Where Shadow of Chernobyl gave you full access to the open world from the word go, S.T.A.L.K.E.R. 2 has an introduction sequence that you have to get through before The Zone really opens up. New players to the series might struggle to understand everything though. The game does a pretty bad job of actually explaining the rules of the world: what the stakes are for our main character Skif, and why he is significant. Besides that the introduction is fine but a bit by the numbers: a tutorial, a tease of some later-game weapons and enemies, a few very curated views to show off how pretty S.T.A.L.K.E.R. 2’s Zone is and it’s over. I think it was a mistake to restrict players’ freedom at the beginning though. S.T.A.L.K.E.R. isn’t about enemies, or weapons or any of that stuff, it’s about The Zone, and the path you find through it.
Technically, S.T.A.L.K.E.R. 2 is definitely guilty of a few bugs. Definitely nothing game-breaking, but when the game leans so hard into a systems-driven seamless open world bugs like magically respawning enemies or dubious AI can be a big hit to the immersion GSC Gameworld is striving for.. One of my pet peeves is that despite the AI’s supposed intelligent AI that will guess where you are often enemies will try and shoot you through solid walls, which doesn’t really impact me materially but it does remind me for a moment that I am fighting the game, not a group of bandits or mercenaries or what have you. Performance can be a bit sluggish too, especially in areas with dense NPC populations. On PC, lots of more graphically demanding games are able to estimate how strenuous a certain setting is going to be on your GPU, which can be really handy for tweaking your settings perfectly, but S.T.A.L.K.E.R. 2 is a far cry from highly optimised titles like Red Dead Redemption 2, and I really feel the absence of a system like that here.

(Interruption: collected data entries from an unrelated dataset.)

(* ===== verification/Dates.v ===== *)
(** * Dates of ECMAScript

    The calendar arithmetic of the language (Date.UTC, the UTC getters and
    toISOString), which the temporal parsers and writers of the driver use. Times
    are milliseconds since 1970 as exact integers (the range of a Date is far below
    2^53); an Invalid Date, or a NaN number, is [None]. *)

From S2P Require Import Prelude.

Definition leap (y : Z) : bool := ((y mod 4 =? 0) && negb (y mod 100 =? 0)) || (y mod 400 =? 0).
Definition DayFromYear (y : Z) : Z :=
  365 * (y - 1970) + (y - 1969) / 4 - (y - 1901) / 100 + (y - 1601) / 400.

(** Days before month [m] (0 to 11) in the year. *)
Definition month_start (lp : bool) (m : Z) : Z :=
  let l := if lp then 1 else 0 in
  if m <=? 0 then 0 else if m =? 1 then 31 else if m =? 2 then 59 + l else if m =? 3 then 90 + l
  else if m =? 4 then 120 + l else if m =? 5 then 151 + l else if m =? 6 then 181 + l
  else if m =? 7 then 212 + l else if m =? 8 then 243 + l else if m =? 9 then 273 + l
  else if m =? 10 then 304 + l else 334 + l.

Definition MakeDay (year month date : Z) : Z :=
  let ym := year + month / 12 in
  DayFromYear ym + month_start (leap ym) (month mod 12) + date - 1.
Definition MakeTime (h m s ms : Z) : Z := h * 3600000 + m * 60000 + s * 1000 + ms.
Definition msPerDay : Z := 86400000.
Definition MakeDate (day time : Z) : Z := day * msPerDay + time.

Definition MAX_TIME : Z := 8640000000000000.
Definition TimeClip (t : Z) : option Z := if Z.abs t <=? MAX_TIME then Some t else None.

(** The instant of calendar fields, for any astronomical year. *)
Definition utc_ms (y mo d h mi s ms : Z) : Z := MakeDate (MakeDay y mo d) (MakeTime h mi s ms).

(** Date.UTC: years 0 to 99 mean 1900 to 1999. *)
Definition Date_UTC (y mo d h mi s ms : Z) : option Z :=
  let y := if (0 <=? y) && (y <=? 99) then 1900 + y else y in
  TimeClip (utc_ms y mo d h mi s ms).

(** The UTC getters. *)
Definition Day (t : Z) : Z := t / msPerDay.
Definition year_of_day (d : Z) : Z :=
  let y := 1970 + 400 * d / 146097 in
  if d <? DayFromYear y then y - 1 else if DayFromYear (y + 1) <=? d then y + 1 else y.
Definition YearFromTime (t : Z) : Z := year_of_day (Day t).
Definition month_of (lp : bool) (d : Z) : Z :=
  if d <? month_start lp 1 then 0 else if d <? month_start lp 2 then 1 else if d <? month_start lp 3 then 2
  else if d <? month_start lp 4 then 3 else if d <? month_start lp 5 then 4 else if d <? month_start lp 6 then 5
  else if d <? month_start lp 7 then 6 else if d <? month_start lp 8 then 7 else if d <? month_start lp 9 then 8
  else if d <? month_start lp 10 then 9 else if d <? month_start lp 11 then 10 else 11.
Definition DayWithinYear (t : Z) : Z := Day t - DayFromYear (YearFromTime t).
Definition MonthFromTime (t : Z) : Z := month_of (leap (YearFromTime t)) (DayWithinYear t).
Definition DateFromTime (t : Z) : Z :=
  DayWithinYear t - month_start (leap (YearFromTime t)) (MonthFromTime t) + 1.
Definition HourFromTime (t : Z) : Z := t / 3600000 mod 24.
Definition MinFromTime (t : Z) : Z := t / 60000 mod 60.
Definition SecFromTime (t : Z) : Z := t / 1000 mod 60.
Definition msFromTime (t : Z) : Z := t mod 1000.

(** [n] digits of an integer, zero padded. *)
Fixpoint pad (n : nat) (z : Z) : jstr :=
  match n with
  | O => []
  | S n' => (48 + z / 10 ^ Z.of_nat n' mod 10) :: pad n' z
  end.

(** Date.prototype.toISOString *)
Definition iso (t : Z) : jstr :=
  let y := YearFromTime t in
  (if (0 <=? y) && (y <=? 9999) then pad 4 y
   else if y <? 0 then 45 :: pad 6 (- y) else 43 :: pad 6 y)
  ++ [45] ++ pad 2 (MonthFromTime t + 1) ++ [45] ++ pad 2 (DateFromTime t)
  ++ [84] ++ pad 2 (HourFromTime t) ++ [58] ++ pad 2 (MinFromTime t) ++ [58] ++ pad 2 (SecFromTime t)
  ++ [46] ++ pad 3 (msFromTime t) ++ [90].
Definition toISOString (d : option Z) : res jstr :=
  match d with Some t => Ok (iso t) | None => Throw RangeError end.

(** ** Facts *)

Lemma DayFromYear_400 y : DayFromYear (y + 400) = DayFromYear y + 146097.
Proof.
  unfold DayFromYear. replace (y + 400 - 1969) with (y - 1969 + 100 * 4) by lia.
  replace (y + 400 - 1901) with (y - 1901 + 4 * 100) by lia. replace (y + 400 - 1601) with (y - 1601 + 1 * 400) by lia.
  rewrite !Z.div_add by lia. lia.
Qed.
Lemma leap_400 y : leap (y + 400) = leap y.
Proof.
  unfold leap. replace (y + 400) with (y + 100 * 4) at 1 by lia. rewrite Z.mod_add by lia.
  replace (y + 400) with (y + 4 * 100) at 1 by lia. rewrite Z.mod_add by lia.
  replace (y + 400) with (y + 1 * 400) by lia. by rewrite Z.mod_add by lia.
Qed.

(** 400 Gregorian years are a constant number of milliseconds. *)
Lemma utc_ms_400 y mo d h mi s ms : utc_ms (y + 400) mo d h mi s ms = utc_ms y mo d h mi s ms + 12622780800000.
Proof.
  unfold utc_ms, MakeDate, MakeDay, msPerDay.
  replace (y + 400 + mo / 12) with (y + mo / 12 + 400) by lia. rewrite DayFromYear_400, leap_400. lia.
Qed.

Lemma div_pred y k : 0 < k -> y / k - (y - 1) / k = if y mod k =? 0 then 1 else 0.
Proof.
  intros Hk. pose proof (Z.div_mod y k ltac:(lia)). pose proof (Z.mod_pos_bound y k Hk).
  destruct (Z.eqb_spec (y mod k) 0).
  - rewrite <- (Z.div_unique (y - 1) k (y / k - 1) (k - 1)) by lia. lia.
  - rewrite <- (Z.div_unique (y - 1) k (y / k) (y mod k - 1)) by lia. lia.
Qed.

Lemma mod_multiple y a b : 0 < a -> 0 < b -> y mod (a * b) = 0 -> y mod a = 0.
Proof. intros Ha Hb H. apply Z.mod_divide in H; [|nia]. apply Z.mod_divide; [lia|]. destruct H as [c ->]. exists (c * b). lia. Qed.

Lemma DayFromYear_S y : DayFromYear (y + 1) = DayFromYear y + (if leap y then 366 else 365).
Proof.
  unfold DayFromYear, leap.
  replace (y + 1 - 1969) with (y + (-492) * 4) by lia. replace (y + 1 - 1901) with (y + (-19) * 100) by lia.
  replace (y + 1 - 1601) with (y + (-4) * 400) by lia. replace (y - 1969) with (y - 1 + (-492) * 4) by lia.
  replace (y - 1901) with (y - 1 + (-19) * 100) by lia. replace (y - 1601) with (y - 1 + (-4) * 400) by lia.
  rewrite !Z.div_add by lia.
  pose proof (div_pred y 4 ltac:(lia)). pose proof (div_pred y 100 ltac:(lia)). pose proof (div_pred y 400 ltac:(lia)).
  pose proof (mod_multiple y 4 25 ltac:(lia) ltac:(lia)). pose proof (mod_multiple y 100 4 ltac:(lia) ltac:(lia)).
  change (4 * 25) with 100 in *. change (100 * 4) with 400 in *.
  destruct (Z.eqb_spec (y mod 4) 0), (Z.eqb_spec (y mod 100) 0), (Z.eqb_spec (y mod 400) 0); cbn [andb orb negb]; lia.
Qed.

Lemma year_of_day_spec d : DayFromYear (year_of_day d) <= d < DayFromYear (year_of_day d + 1).
Proof.
  unfold year_of_day. set (y := 1970 + 400 * d / 146097).
  assert (DayFromYear (y - 1) <= d /\ d < DayFromYear (y + 1 + 1)) as [H1 H2]
    by (unfold DayFromYear, y; clear y; Z.to_euclidean_division_equations; lia).
  destruct (Z.ltb_spec d (DayFromYear y)); [replace (y - 1 + 1) with y by lia; lia|].
  destruct (Z.leb_spec (DayFromYear (y + 1)) d); lia.
Qed.

Lemma leap_len lp m : 0 <= m <= 11 -> 0 <= month_start lp m <= 335.
Proof. intros. unfold month_start. destruct lp; ztest. Qed.

Lemma month_of_spec (lp : bool) d : 0 <= d < (if lp then 366 else 365) ->
  0 <= month_of lp d <= 11 /\ 0 <= d - month_start lp (month_of lp d) <= 30.
Proof. intros. unfold month_of, month_start. destruct lp; simpl; ztest. Qed.

Lemma date_fields t :
  0 <= MonthFromTime t <= 11 /\ 1 <= DateFromTime t <= 31
  /\ 0 <= HourFromTime t <= 23 /\ 0 <= MinFromTime t <= 59 /\ 0 <= SecFromTime t <= 59 /\ 0 <= msFromTime t <= 999.
Proof.
  assert (0 <= DayWithinYear t < if leap (YearFromTime t) then 366 else 365) as H.
  { unfold DayWithinYear. pose proof (year_of_day_spec (Day t)). rewrite DayFromYear_S in *.
    unfold YearFromTime. destruct (leap _); lia. }
  apply month_of_spec in H. unfold DateFromTime, MonthFromTime, HourFromTime, MinFromTime, SecFromTime, msFromTime.
  pose proof (Z.mod_pos_bound (t / 3600000) 24). pose proof (Z.mod_pos_bound (t / 60000) 60).
  pose proof (Z.mod_pos_bound (t / 1000) 60). pose proof (Z.mod_pos_bound t 1000). lia.
Qed.

(** The fields of an instant give the instant back. *)
Lemma utc_ms_fields t :
  utc_ms (YearFromTime t) (MonthFromTime t) (DateFromTime t) (HourFromTime t) (MinFromTime t) (SecFromTime t)
    (msFromTime t) = t.
Proof.
  pose proof (date_fields t) as (Hm & _). unfold utc_ms, MakeDate, MakeDay, MakeTime.
  rewrite (Z.div_small (MonthFromTime t)), (Z.mod_small (MonthFromTime t)), Z.add_0_r by lia.
  unfold DateFromTime, DayWithinYear, HourFromTime, MinFromTime, SecFromTime, msFromTime, Day, msPerDay.
  generalize (DayFromYear (YearFromTime t)) (month_start (leap (YearFromTime t)) (MonthFromTime t)). intros a b.
  Z.to_euclidean_division_equations. lia.
Qed.

Lemma length_pad n z : length (pad n z) = n.
Proof. induction n; simpl; auto. Qed.
#[export] Hint Rewrite length_pad : minipg.

Lemma pad_digits n z : Forall (fun c => 48 <= c <= 57) (pad n z).
Proof. induction n; simpl; constructor; [|done]. pose proof (Z.mod_pos_bound (z / 10 ^ Z.of_nat n) 10). lia. Qed.

Lemma digits_val_pad n z : digits_val (pad n z) = z mod 10 ^ Z.of_nat n.
Proof.
  induction n as [|n IH]; [cbn; by rewrite Z.mod_1_r|]. cbn [pad].
  change (?a :: ?l) with ([a] ++ l). rewrite digits_val_app, IH, length_pad, Nat2Z.inj_succ, Z.pow_succ_r by lia.
  unfold digits_val; simpl. set (p := 10 ^ Z.of_nat n). assert (0 < p) by (apply Z.pow_pos_nonneg; lia).
  rewrite (Z.mul_comm 10 p), Z.rem_mul_r by lia. lia.
Qed.

Lemma pad2 z : pad 2 z = [48 + z / 10 mod 10; 48 + z mod 10].
Proof. simpl. change (10 ^ Z.of_nat 1) with 10. change (10 ^ Z.of_nat 0) with 1. by rewrite Z.div_1_r. Qed.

And speaking of settings, there are a lot of gameplay tweaks that can make your experience more challenging or immersive and I won’t tell you how you should set those because it’s personal (I’ve been playing with combat music set to off and honestly it really made the game more enjoyable for me). I would recommend trying the native Ukrainian voiceover though, it seems more consistent than the mixture of Ukrainian, British, American and Irish accents found in the English dub and is nice and authentic to boot.

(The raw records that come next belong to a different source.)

Definition writeBind (portal statement : jstr) (params : list EncodedParam) (rf : result_format) : M writer unit :=
  if 65535 <? Z.of_nat (length params) then throw (too_many (Z.of_nat (length params)))
  else
    _ ← start (js "B"); _ ← cstr portal; _ ← cstr statement;
    _ ← int16 (Z.of_nat (length params));
    _ ← forM params (fun p => int16 (format p));
    _ ← int16 (Z.of_nat (length params));
    _ ← forM params (fun p => write_value (pbytes p));
    _ ← write_result_format rf;
    end_.

(** [ParamsEncoder]: writes one value, returns the format code it used. *)
Definition ParamsEncoder (V : Type) := V -> nat -> M writer Z.

(** The loop [for i: f = enc(w, params[i], i); if (f !== 0) w.patch16(fmtPos + i*2, f)]. *)
Fixpoint encode_params {V} (enc : ParamsEncoder V) (fmtPos : nat) (params : list V) (i : nat) : M writer unit :=
  match params with
  | [] => mret tt
  | v :: t =>
    f ← enc v i;
    _ ← (if f =? 0 then mret tt else patch16 (fmtPos + i * 2) f);
    encode_params enc fmtPos t (S i)
  end.

Definition writeBindWith {V} (portal statement : jstr) (params : list V) (enc : ParamsEncoder V)
    (rf : result_format) : M writer unit :=
  if 65535 <? Z.of_nat (length params) then throw (too_many (Z.of_nat (length params)))
  else
    _ ← start (js "B"); _ ← cstr portal; _ ← cstr statement;
    _ ← int16 (Z.of_nat (length params));
    fmtPos ← mark;
    _ ← forM params (fun _ => int16 0);
    _ ← int16 (Z.of_nat (length params));
    _ ← encode_params enc fmtPos params 0;
    _ ← write_result_format rf;
    end_.

Definition writeBindRaw (portal statement : jstr) (formats : list Z) (values : list (option bytes))
    (rf : result_format) : M writer unit :=
  if 65535 <? Z.of_nat (length values) then throw (too_many (Z.of_nat (length values)))
  else
    _ ← start (js "B"); _ ← cstr portal; _ ← cstr statement;
    _ ← int16 (Z.of_nat (length formats)); _ ← w_int16s formats;
    _ ← int16 (Z.of_nat (length values)); _ ← forM values write_value;
    _ ← write_result_format rf;
    end_.

Definition writeExecute (portal : jstr) (maxRows : Z) : M writer unit :=
  _ ← start (js "E"); _ ← cstr portal; _ ← int32 maxRows; end_.
Definition writeClose (kind name : jstr) : M writer unit :=
  _ ← start (js "C"); _ ← byte (nth 0 kind 0); _ ← cstr name; end_.
Definition writeSync : M writer unit := _ ← start (js "S"); end_.
Definition writeQuery (sql : jstr) : M writer unit :=
  _ ← lift (guardNul sql (js "query text"));
  _ ← start (js "Q"); _ ← cstr sql; end_.

End Write.

(** ** Reading messages *)

Record RawMessage := mkMsg { mtype : Z; mbody : bytes }.
Record Field := mkField {
  fname : jstr; tableOid : Z; columnId : Z; dataTypeOid : Z;
  dataTypeSize : Z; typeModifier : Z; fformat : Z }.

Module Parser.

Definition invalid_length (len : Z) : exn := Error (js "invalid backend message length: " ++ show_Z len).

(** The loop of [push]: complete messages from [b] on, then the unread rest.
    Every round consumes at least five bytes, so [length b] rounds are enough
    ([push_loop_total]). *)
Fixpoint push_loop (fuel : nat) (b : bytes) (out : list RawMessage) : res (list RawMessage * bytes) :=
  if blen b <? 5 then Ok (out, b)
  else
    match fuel with
    | O => NoFuel
    | S fuel' =>
      len ← readInt32BE b 1;
      if len <? 4 then Throw (invalid_length len)
      else
        let total := len + 1 in
        if blen b <? total then Ok (out, b)
        else push_loop fuel' (subarray b total (blen b))
               (out ++ [mkMsg (nth 0 b 0) (subarray b 5 total)])
    end.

S.T.A.L.K.E.R. 2: Heart of Chornobyl takes a more modern AAA open-world game approach to narrative, kind of Bethesda-esque. So far, the story has spent a lot of time shepherding Skif around the Zone to introduce him to the major factions. I think partially for this reason it felt like the game hadn’t really begun even when I was five or so hours in. The thing is, loads of open-world games have factions with varying moral qualities, each with their own quest chain - in Heart of Chornobyl you have to get through all the stuff to reach the narrative beats that are unique to the S.T.A.L.K.E.R. series.

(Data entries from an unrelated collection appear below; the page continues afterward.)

Definition wr (m : M writer unit) : M pump unit := fun p => let '(w, r) := m (p_w p) in (with_w w p, r).
Definition setOpen (o : bool) : M pump unit := modify (with_open o).

Definition writeRaw (bs : bytes) : M pump unit := fun p =>
  let n := match p_net p with [] => Taken | n :: _ => n end in
  let p' l := mkPump (p_w p) (p_open p) (tail (p_net p)) l (p_returned p) in
  match n with
  | Taken => (p' (p_out p ++ [bs]), Ok tt)
  | Lost m => (p' (p_out p ++ [bs]), Throw (Error m))
  | NoSocket => (p' (p_out p), Throw (Error (js "connection is closed")))
  end.
(** if (open) { w.end(); open = false } *)
Definition close_frame : M pump unit := o ← gets p_open; if o : bool then _ ← wr end_; setOpen false else mret tt.
Definition flush : M pump unit :=
  _ ← close_frame;
  w ← gets p_w;
  if (off w =? 0)%nat then mret tt
  else _ ← wr Writer.reset; writeRaw (contents w).
(** w.start('d'), unless a frame is open; w.bytes(buf); flush() once there is enough *)
Definition add (b : bytes) : M pump unit :=
  o ← gets p_open;
  _ ← (if o : bool then mret tt else _ ← wr (start (js "d")); setOpen true);
  _ ← wr (bytes_ b);
  w ← gets p_w;
  if CHUNK <=? Z.of_nat (off w) then flush else mret tt.
(** The loop: whether it was left because the task is over. *)
Fixpoint pump_loop (pulls : list pull) : M pump bool :=
  match pulls with
  | [] => lift NoFuel
  | Stopped :: _ | Chunk _ true :: _ | Done true :: _ => _ ← modify with_returned; mret true
  | Done false :: _ => mret false
  | Throws m :: _ => throw (Error m)
  | Chunk c false :: pulls =>
    match chunk_bytes c with
    | [] => pump_loop pulls
    | b => _ ← add b; pump_loop pulls
    end
  end.
Definition finish (over : bool) : M pump unit :=
  _ ← (if over then
         _ ← wr Writer.reset; _ ← setOpen false;
         wr (_ ← start (js "f"); _ ← cstr (js "COPY aborted by client"); end_)
       else _ ← close_frame; wr (_ ← start (js "c"); end_));
  flush.
(** this.socket?.write(W.copyFail(...)), whose failure is dropped *)
Definition copy_failed (reason : jstr) : M pump unit := fun p =>
  match W.copyFail (js "COPY aborted: " ++ reason) with
  | Ok bs => ((writeRaw bs (with_returned p)).1, Ok tt)
  | _ => (with_returned p, Ok tt)
  end.
(** e instanceof Error ? e.message : String(e); [described]: the runtime's messages of its own errors. *)
Context (described : exn -> jstr).
Definition message_of (e : exn) : jstr := match e with Error m | TypeError m => m | e => described e end.
Definition pumpCopy (pulls : list pull) : M pump unit := fun p =>
  match (over ← pump_loop pulls; finish over) p with
  | (p, Throw e) => copy_failed (message_of e) p
  | r => r
  end.
Definition new_pump (network : list net) : pump := mkPump (Writer.new (Z.to_nat (CHUNK + 4096))) false network [] false.
End Pump.

(** ** What reaches the server *)

Definition cframe (t : Z) (payload : bytes) : bytes := [t] ++ be 4 (blen payload + 4) ++ payload.
Definition frames (ps : list bytes) : bytes := concat (cframe 100 <$> ps).
Definition aborted : bytes := cframe 102 (Protocol.cstr (js "COPY aborted by client")).
(** How the COPY ends for each way its source ends. *)
Definition terminator (last : pull) : res bytes :=
  match last with
  | Done false => Ok (cframe 99 [])
  | Throws m => W.copyFail (js "COPY aborted: " ++ m)
  | Chunk _ false => NoFuel
  | _ => Ok aborted
  end.

Section Correct.
Context `{Alloc}.

Lemma CHUNK_Z : CHUNK = 262144.
Proof. done. Qed.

That didn’t stop me from spending hours just wandering around admiring the scenery of Chornobyl, listening to the rain, and marvelling at how well-modelled and animated the guns are. Seriously, the attention to detail in the way the guns reload, swap ammo, and even how they jam is so tactile I’m usually not even upset when it gets me killed. In fact, all of the first-person animations are beautifully hefty and give Skif a real feeling of presence in The Zone.
I’m at the point now where I can say that if you enjoyed S.T.A.L.K.E.R.: Shadow of Chernobyl you should definitely find the time to play the sequel. It might take a while to get you as much as the first did, but it will get you. The Zone is the same as she ever was, you just need to find her.